Bryan Altman, CBS Local Sports
Do you believe in miracles? Al Michaels’ words perfectly complemented what the world had just witnessed when the U.S. men’s hockey team beat the seemingly unbeatable Soviet Union 35 years ago today. Most Americans who were alive to witness the feat remember exactly where they were and what they were doing when they heard that the U.S. had defeated the Soviet Union at the Olympics.
I cannot get enough of the Miracle on Ice game. Greatest sporting moment of my lifetime and will be until I pass.— Richard Deitsch (@richarddeitsch) February 22, 2015
For the players themselves, the moment was life-defining as well. On the 35th anniversary of the amazing accomplishment all of the surviving members of the 1980 team gathered in Lake Placid for a “Relive The Miracle” reunion.

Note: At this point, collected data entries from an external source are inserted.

Lemma mul_sound a b x y : denotes a x -> denotes b y -> (x = Fin 0 -> small b) -> (y = Fin 0 -> small a) ->
  exists r, mul_assign a b = Ok r /\ denotes r (card_mul x y).
Proof.
  intros Ha Hb H1 H2. pose proof (card_mul_ok x y (proj1 Ha) (proj1 Hb)) as Hok. destruct a as [a], b as [b].
  assert (E : forall i, Fin i = Fin 0 <-> i = 0) by (intros i; split; congruence).
  card_cases Ha Hb; rewrite ?E in H1, H2; unfold mul_assign, compare_is, Cardinality_of, compare; cbn [Z.leb Z.compare check mbind M_bind];
    card_tests; eexists; (split; [reflexivity |]);
    first [apply denotes_unknown; [done | cbn; lia] | idtac]; cbn [card_mul];
    repeat match goal with |- context [?i =? ?l] => destruct (Z.eqb_spec i l); try lia end;
    first [apply denotes_fin; unfold s_largeFiniteCard; cbn [d_card]; nia
         | try case_bool_decide; try done; apply denotes_beth; cbn [d_card]; lia].
Qed.

Section pow_ok.
Context {G : Gmp} {HG : GmpSpec G}.

Lemma pow_finite_ok a b n m : d_card a = n + 1 -> d_card b = m + 1 -> 2 <= n -> 2 <= m < 2 ^ 64 ->
  exists r, pow_finite a b = Ok r /\ denotes r (Fin (n ^ m)).
Proof.
  intros Ha Hb Hn Hm. unfold pow_finite. rewrite Ha, Hb. replace (n + 1 - 1) with n by lia. replace (m + 1 - 1) with m by lia.
  rewrite (proj2 (Z.leb_le 2 n)) by lia. cbn [andb]. destruct (Z.leb_spec 64 m) as [Hl | Hl].
  - eexists. split; [reflexivity |]. apply denotes_fin; [apply Z.pow_nonneg; lia |]. right. cbn. split; [done |].
    transitivity (n ^ 64); [apply (Z.pow_le_mono_l 2 n 64); lia | apply Z.pow_le_mono_r; lia].
  - unfold Integer.getUnsignedLong, Integer.pow. rewrite mpz_get_ui_ok, Z.abs_eq by lia. unfold u64. rewrite Z.mod_small, Z.eqb_refl by lia.
    cbn [check]. rewrite !M_bind_Ok. eexists. split; [reflexivity |].
    rewrite mpz_pow_ui_ok by lia. replace (m + 1 - 1) with m by lia. apply denotes_fin; [apply Z.pow_nonneg; lia |]. by left.
Qed.

Lemma pow_ge2 n m : 2 <= n -> 2 ^ 64 <= m -> 2 ^ 64 <= n ^ m.
Proof. intros. transitivity (n ^ 64); [apply (Z.pow_le_mono_l 2 n 64); lia | apply Z.pow_le_mono_r; lia]. Qed.
Lemma pow_large n m : 2 ^ 64 <= n -> 1 <= m -> 2 ^ 64 <= n ^ m.
Proof. intros. transitivity (n ^ 1); [lia | apply Z.pow_le_mono_r; lia]. Qed.

(** The finite results that need no exponentiation. *)
Lemma pow_cases c n m : 0 <= n -> 0 <= m ->
  (m = 0 /\ d_card c = 2) \/ (1 <= m /\ (n = 0 \/ n = 1 \/ m = 1) /\ d_card c = n + 1) \/
  (s_largeFiniteCard <= d_card c /\ (2 ^ 64 <= n /\ 1 <= m \/ 2 <= n /\ 2 ^ 64 <= m)) ->
  denotes c (Fin (n ^ m)).
Proof.
  intros Hn Hm [[-> Hc] | [(H1 & H & Hc) | (Hc & H)]]; (apply denotes_fin; [by apply Z.pow_nonneg |]).
  - left. by rewrite Hc, Z.pow_0_r.
  - left. rewrite Hc. destruct H as [-> | [-> | ->]]; rewrite ?Z.pow_0_l, ?Z.pow_1_l, ?Z.pow_1_r by lia; lia.
  - right. split; [done |]. destruct H as [[? ?] | [? ?]]; [by apply pow_large | by apply pow_ge2].
Qed.

Lemma pow_sound a b x y : denotes a x -> denotes b y -> (y = Fin 0 -> small a) -> (x = Fin 0 \/ x = Fin 1 -> small b) ->
  exists r, pow_assign a b = Ok r /\ denotes r (card_pow x y).
Proof.
  intros Ha Hb H1 H2. pose proof (card_pow_ok x y (proj1 Ha) (proj1 Hb)) as Hok.
  destruct a as [a], b as [b].
  assert (E : forall i l, Fin i = Fin l <-> i = l) by (intros i l; split; congruence).
  card_cases Ha Hb; try rewrite !E in H1; try rewrite !E in H2; unfold pow_assign, compare_is, Cardinality_of, compare; cbn [Z.leb Z.compare check mbind M_bind];
    card_tests; rewrite ?(bool_decide_eq_true_2 (EQUALC = EQUALC) eq_refl), ?(bool_decide_eq_true_2 (GREATER = GREATER) eq_refl),
      ?(bool_decide_eq_false_2 (GREATER = EQUALC)), ?(bool_decide_eq_false_2 (LESS = EQUALC)), ?(bool_decide_eq_false_2 (LESS = GREATER)),
      ?(bool_decide_eq_false_2 (GREATER = LESS)), ?(bool_decide_eq_false_2 (EQUALC = LESS)), ?(bool_decide_eq_false_2 (EQUALC = GREATER)) by done;
    cbn [negb andb check mbind M_bind];
    first
    [ eexists; (split; [reflexivity |]); apply denotes_unknown; [done | cbn; lia]
    | apply pow_finite_ok; cbn; lia
    | eexists; (split; [reflexivity |]); cbn [card_pow];
      repeat match goal with
      | |- context [?i =? ?l] => destruct (Z.eqb_spec i l); try lia
      | |- context [?i <=? ?l] => destruct (Z.leb_spec i l); try lia
      end;
      first [ apply denotes_beth; cbn [d_card]; lia
            | apply pow_cases; [lia | lia | cbn [d_card]; unfold s_largeFiniteCard; lia]
            | apply denotes_fin; cbn [d_card]; lia ] ].
Qed.
End pow_ok.

(** C39. Cardinalities are computed soundly: if the representations may stand for the cardinals [x] and
    [y], their sum, product and power are computed without exception and may stand for the sum, the
    product and the power, and a comparison other than [UNKNOWN] is that of [x] and [y].  For the product
    a factor 0, for the power the exponent 0 and the bases 0 and 1, must not meet an operand at the ceiling. *)
Theorem cardinality_ops_sound {G : Gmp} {HG : GmpSpec G} (a b : Cardinality) (x y : card) :
  denotes a x -> denotes b y ->
  (exists r, add_assign a b = Ok r /\ denotes r (card_add x y)) /\
  ((x = Fin 0 -> small b) -> (y = Fin 0 -> small a) -> exists r, mul_assign a b = Ok r /\ denotes r (card_mul x y)) /\
  ((y = Fin 0 -> small a) -> (x = Fin 0 \/ x = Fin 1 -> small b) -> exists r, pow_assign a b = Ok r /\ denotes r (card_pow x y)) /\
  (exists r, compare a b = Ok r /\
    match r with
    | LESS => card_lt x y | EQUALC => x = y | GREATER => card_lt y x
    | UNKNOWN => d_card a = 0 \/ d_card b = 0 \/ ~ small a /\ ~ small b
    end) /\
  (exists q, knownLessThanOrEqual a b = Ok q /\ (q = true -> card_lt x y \/ x = y)).
Proof.
  intros Ha Hb. split; [by apply add_sound |]. split; [by apply mul_sound |]. split; [by apply pow_sound |].
  destruct (compare_sound a b x y Ha Hb) as (r & Hr & Hc). split; [by exists r |].
  unfold knownLessThanOrEqual. rewrite Hr. eexists. split; [reflexivity |]. by destruct r; cbn; auto.
Qed.

Lemma cardinality_ops_sound_witness :
  exists r, pow_assign (G := gmp_ref) (MkCard 4) INTEGERS = Ok r /\ denotes r (Beth 1).
Proof.
  destruct (cardinality_ops_sound (HG := gmp_ref_spec) (MkCard 4) INTEGERS (Fin 3) (Beth 0)) as (_ & _ & H & _).
  - split; [cbn; lia | right; reflexivity].
  - split; [cbn; lia | right; reflexivity].
  - apply H; [discriminate | intros [E | E]; discriminate].
Defined.

(** C40. Where cardinalities are not computed as documented: a product of 0 with a cardinality at the ceiling is
    at the ceiling instead of 0, a cardinality at the ceiling to the power 0 is at the ceiling
    instead of 1, and so are 0 and 1 to such a power instead of 0 and 1; [isOne] holds of the cardinality 0 and of no other finite one. *)
Theorem cardinality_ceiling_wrong {G : Gmp} (a : Cardinality) :
  s_largeFiniteCard <= d_card a ->
  mul_assign (MkCard 1) a = Ok (MkCard s_largeFiniteCard) /\ mul_assign a (MkCard 1) = Ok a /\
  pow_assign a (MkCard 1) = Ok a /\ pow_assign (MkCard 1) a = Ok (MkCard s_largeFiniteCard) /\
  pow_assign (MkCard 2) a = Ok (MkCard s_largeFiniteCard) /\
  (forall n c, Cardinality_of n = Ok c -> isOne c = bool_decide (n = 0)).
Proof.
  destruct a as [a]. cbn [d_card]. intros Ha. unfold s_largeFiniteCard in Ha.
  repeat split; [unfold mul_assign; card_tests; done .. | unfold pow_assign; card_tests; done | unfold pow_assign; card_tests; done
    | unfold pow_assign; card_tests; done |].
  intros n c. unfold Cardinality_of, check. destruct (0 <=? n); [| done]. intros [= <-]. unfold isOne; cbn [d_card].
  destruct (Z.eqb_spec (n + 1) 1); case_bool_decide; try done; lia.
Qed.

The game itself has become known as the “Miracle On Ice.” and is widely considered to be one of the biggest upsets in sports history. Still, the word miracle implies more than a feat that was simple unlikely. A miracle is an impossibility, something greater than an anomaly and this particular miracle stands up to that litmus test. Here are a few reasons why the 1980 men’s hockey team’s victory is still in fact, a miracle.
Soviets Beat NHL All-Stars 6-0
One piece of the “miracle” story that is often mentioned is the fact that the Soviets beat the NHL All-Stars by a score of 6-0. That is the same Soviet team that lost to a team of American college players a year later.
The reason the Soviets were able to beat the NHL All-Stars is because the NHL players never really played together. The Soviet team had been playing together without many, if any, roster changes for years. The U.S. hockey team had only a few months to play together and play well enough together to beat the well-oiled Soviet machine.
Chemistry – Or Lack Thereof
Not only was the U.S. team younger and less-talented but they were also inexperienced when it came to Olympic hockey. Other than forward Buzz Schneider, who played for the team in 1976, every other player joined the 1980 team after tryouts in the summer of 1979. While some played on the same college team together, they were all forced to learn each others tendencies and playing styles within a few short months to get it all together, which in hockey or any other sport is difficult even for professional players. Not to mention the fact that the Soviet team had won the last four gold medals and their team had remained relatively intact.
Soviets Beat U.S. 10-3 In Exhibition
While the exhibition match between the U.S. and the U.S.S.R had no bearing on medals or seeding or anything related to the actual game two weeks later, the result of this game made it seem as though another Soviet gold medal were a fait accompli. With so little time in between games it’s hard to imagine that the game didn’t weight on the psyche of the Americans. Everyone already knew that the Russians were a behemoth of a hockey team and that it would take a Herculean effort to even compete with them and this game further reinforced that narrative.
Interestingly enough though, it seems as though it was the Soviet psyche that was damaged after the exhibition romp. Soviet coach Victor Tikhonov said after the Olympics that he believed that this victory caused the Soviets “to underestimate” the American team, perhaps giving the Americans the all-important mental edge
Miracle is a word that gets tossed around a lot but in the case of the 1980 team it’s clear that miracle is the the appropriate term. Not only did the “Miracle On Ice” reinvigorate the sport of hockey in the U.S., but it is a day that will live in sports infamy forever.